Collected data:
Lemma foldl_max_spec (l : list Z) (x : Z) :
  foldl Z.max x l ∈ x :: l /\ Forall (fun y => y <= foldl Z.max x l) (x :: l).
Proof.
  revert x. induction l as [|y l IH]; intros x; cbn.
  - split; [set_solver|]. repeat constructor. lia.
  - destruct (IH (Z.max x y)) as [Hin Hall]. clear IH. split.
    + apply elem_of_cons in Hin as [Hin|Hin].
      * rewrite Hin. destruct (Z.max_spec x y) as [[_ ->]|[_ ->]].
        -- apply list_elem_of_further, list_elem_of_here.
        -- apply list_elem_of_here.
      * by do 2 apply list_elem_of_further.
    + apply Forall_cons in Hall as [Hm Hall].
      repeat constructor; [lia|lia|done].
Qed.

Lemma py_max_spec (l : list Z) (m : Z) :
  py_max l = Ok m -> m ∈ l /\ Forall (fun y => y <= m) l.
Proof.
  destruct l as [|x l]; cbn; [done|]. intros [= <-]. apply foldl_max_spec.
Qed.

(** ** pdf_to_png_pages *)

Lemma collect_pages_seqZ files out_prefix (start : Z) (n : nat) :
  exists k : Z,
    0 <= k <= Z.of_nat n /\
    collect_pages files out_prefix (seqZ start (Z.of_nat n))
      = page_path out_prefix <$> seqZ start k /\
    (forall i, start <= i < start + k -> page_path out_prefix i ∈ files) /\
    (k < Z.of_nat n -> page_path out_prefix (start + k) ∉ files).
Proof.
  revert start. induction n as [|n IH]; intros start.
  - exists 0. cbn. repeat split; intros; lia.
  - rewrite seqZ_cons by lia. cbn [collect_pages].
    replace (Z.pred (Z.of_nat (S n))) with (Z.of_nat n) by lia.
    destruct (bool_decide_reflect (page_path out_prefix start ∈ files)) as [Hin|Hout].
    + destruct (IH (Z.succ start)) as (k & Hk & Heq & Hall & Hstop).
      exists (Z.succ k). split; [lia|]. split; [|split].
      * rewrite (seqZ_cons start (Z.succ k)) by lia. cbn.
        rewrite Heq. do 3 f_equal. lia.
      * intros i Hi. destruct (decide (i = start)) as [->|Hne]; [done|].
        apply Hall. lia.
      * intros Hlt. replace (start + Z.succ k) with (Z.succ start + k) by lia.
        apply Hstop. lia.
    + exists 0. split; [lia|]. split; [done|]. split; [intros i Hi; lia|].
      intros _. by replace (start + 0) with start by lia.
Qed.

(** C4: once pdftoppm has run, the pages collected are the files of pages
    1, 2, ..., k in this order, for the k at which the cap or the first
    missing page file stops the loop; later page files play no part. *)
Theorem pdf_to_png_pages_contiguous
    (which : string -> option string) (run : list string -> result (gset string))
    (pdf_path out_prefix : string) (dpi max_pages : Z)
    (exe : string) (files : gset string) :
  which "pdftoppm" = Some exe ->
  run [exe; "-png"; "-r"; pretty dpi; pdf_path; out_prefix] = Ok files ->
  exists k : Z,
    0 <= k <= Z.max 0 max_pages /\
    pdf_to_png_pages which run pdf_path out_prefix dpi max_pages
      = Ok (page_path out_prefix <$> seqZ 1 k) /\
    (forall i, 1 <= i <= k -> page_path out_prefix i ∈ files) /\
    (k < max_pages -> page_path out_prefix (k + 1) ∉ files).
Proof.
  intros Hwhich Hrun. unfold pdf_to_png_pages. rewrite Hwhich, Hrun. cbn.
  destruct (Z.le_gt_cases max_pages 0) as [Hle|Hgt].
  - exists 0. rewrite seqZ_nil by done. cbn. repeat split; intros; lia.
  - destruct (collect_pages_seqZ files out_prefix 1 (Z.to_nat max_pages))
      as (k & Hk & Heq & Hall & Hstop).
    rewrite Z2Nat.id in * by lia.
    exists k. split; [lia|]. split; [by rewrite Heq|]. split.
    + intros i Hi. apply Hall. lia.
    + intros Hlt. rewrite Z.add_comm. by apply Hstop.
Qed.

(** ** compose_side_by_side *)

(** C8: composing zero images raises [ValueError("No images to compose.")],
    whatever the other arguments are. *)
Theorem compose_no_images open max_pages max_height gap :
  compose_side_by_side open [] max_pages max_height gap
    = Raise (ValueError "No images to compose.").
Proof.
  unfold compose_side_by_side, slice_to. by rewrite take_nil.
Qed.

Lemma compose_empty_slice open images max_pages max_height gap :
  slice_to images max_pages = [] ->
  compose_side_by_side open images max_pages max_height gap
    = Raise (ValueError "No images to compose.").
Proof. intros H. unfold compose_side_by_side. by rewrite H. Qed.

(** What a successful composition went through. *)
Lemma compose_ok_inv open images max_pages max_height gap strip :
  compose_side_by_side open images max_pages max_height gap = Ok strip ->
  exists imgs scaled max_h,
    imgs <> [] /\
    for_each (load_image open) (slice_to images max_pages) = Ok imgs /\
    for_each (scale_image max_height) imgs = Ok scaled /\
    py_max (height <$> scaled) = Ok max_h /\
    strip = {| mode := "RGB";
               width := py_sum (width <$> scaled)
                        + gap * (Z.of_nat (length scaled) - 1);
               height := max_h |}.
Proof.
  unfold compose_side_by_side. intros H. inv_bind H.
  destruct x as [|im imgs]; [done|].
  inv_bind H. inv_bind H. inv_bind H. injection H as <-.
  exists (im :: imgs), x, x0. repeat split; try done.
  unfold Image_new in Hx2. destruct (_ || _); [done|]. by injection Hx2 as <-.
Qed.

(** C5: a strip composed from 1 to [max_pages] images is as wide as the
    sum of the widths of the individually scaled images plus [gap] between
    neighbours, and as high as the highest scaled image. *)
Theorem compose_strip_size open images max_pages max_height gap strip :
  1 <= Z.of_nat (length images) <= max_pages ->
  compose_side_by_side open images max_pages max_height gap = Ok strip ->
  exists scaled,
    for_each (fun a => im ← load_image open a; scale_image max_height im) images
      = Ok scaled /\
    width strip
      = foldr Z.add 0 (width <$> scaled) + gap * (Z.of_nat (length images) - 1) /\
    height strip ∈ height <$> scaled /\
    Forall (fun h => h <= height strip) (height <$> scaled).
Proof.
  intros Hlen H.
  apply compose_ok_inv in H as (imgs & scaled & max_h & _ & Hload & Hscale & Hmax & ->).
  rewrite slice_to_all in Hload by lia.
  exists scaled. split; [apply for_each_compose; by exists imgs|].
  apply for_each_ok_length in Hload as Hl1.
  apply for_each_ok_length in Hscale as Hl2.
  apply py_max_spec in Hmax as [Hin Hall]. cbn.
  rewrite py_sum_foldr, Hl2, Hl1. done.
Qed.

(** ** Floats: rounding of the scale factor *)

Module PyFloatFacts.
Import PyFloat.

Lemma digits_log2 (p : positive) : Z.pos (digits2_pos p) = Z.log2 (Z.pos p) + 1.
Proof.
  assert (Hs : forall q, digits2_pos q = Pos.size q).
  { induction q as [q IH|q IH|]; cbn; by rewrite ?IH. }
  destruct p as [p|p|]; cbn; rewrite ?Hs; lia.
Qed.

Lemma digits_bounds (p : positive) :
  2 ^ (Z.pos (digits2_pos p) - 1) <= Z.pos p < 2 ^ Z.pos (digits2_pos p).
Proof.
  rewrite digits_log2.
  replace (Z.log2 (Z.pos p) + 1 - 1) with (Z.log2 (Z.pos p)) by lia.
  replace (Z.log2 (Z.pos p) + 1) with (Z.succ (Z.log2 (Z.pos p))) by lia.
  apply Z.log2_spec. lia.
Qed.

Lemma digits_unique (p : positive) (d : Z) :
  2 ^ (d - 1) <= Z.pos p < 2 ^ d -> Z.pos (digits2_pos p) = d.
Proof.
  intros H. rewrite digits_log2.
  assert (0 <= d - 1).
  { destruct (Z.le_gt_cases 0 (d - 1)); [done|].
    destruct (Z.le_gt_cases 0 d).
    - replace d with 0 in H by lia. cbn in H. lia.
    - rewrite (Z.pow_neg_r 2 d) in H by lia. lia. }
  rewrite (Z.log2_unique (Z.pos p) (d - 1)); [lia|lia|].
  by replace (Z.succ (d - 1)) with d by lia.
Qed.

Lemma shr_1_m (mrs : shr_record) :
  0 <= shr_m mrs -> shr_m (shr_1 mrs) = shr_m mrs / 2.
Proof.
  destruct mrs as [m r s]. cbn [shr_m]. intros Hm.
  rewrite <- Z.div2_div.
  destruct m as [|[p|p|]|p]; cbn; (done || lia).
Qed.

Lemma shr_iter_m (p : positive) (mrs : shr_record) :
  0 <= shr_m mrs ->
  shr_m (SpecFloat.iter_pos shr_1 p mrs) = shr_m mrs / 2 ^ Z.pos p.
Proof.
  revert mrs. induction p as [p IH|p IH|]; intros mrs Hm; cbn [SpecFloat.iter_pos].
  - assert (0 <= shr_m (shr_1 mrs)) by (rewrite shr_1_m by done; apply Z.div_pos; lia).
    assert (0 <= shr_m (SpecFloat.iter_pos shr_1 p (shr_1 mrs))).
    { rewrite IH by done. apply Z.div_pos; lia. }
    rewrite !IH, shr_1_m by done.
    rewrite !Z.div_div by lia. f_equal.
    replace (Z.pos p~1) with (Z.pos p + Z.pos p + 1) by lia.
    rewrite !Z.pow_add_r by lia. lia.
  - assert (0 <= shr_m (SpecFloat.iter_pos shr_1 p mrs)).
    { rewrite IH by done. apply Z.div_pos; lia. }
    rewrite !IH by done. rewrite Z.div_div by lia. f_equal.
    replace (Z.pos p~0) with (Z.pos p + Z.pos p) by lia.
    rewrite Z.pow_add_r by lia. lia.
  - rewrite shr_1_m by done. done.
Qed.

• _Assigned task_
Gather up the lines containing the word "revert" from these records and copy them.

• _Reply_
  revert x. induction l as [|y l IH]; intros x; cbn.
  revert start. induction n as [|n IH]; intros start.
  revert mrs. induction p as [p IH|p IH|]; intros mrs Hm; cbn [SpecFloat.iter_pos].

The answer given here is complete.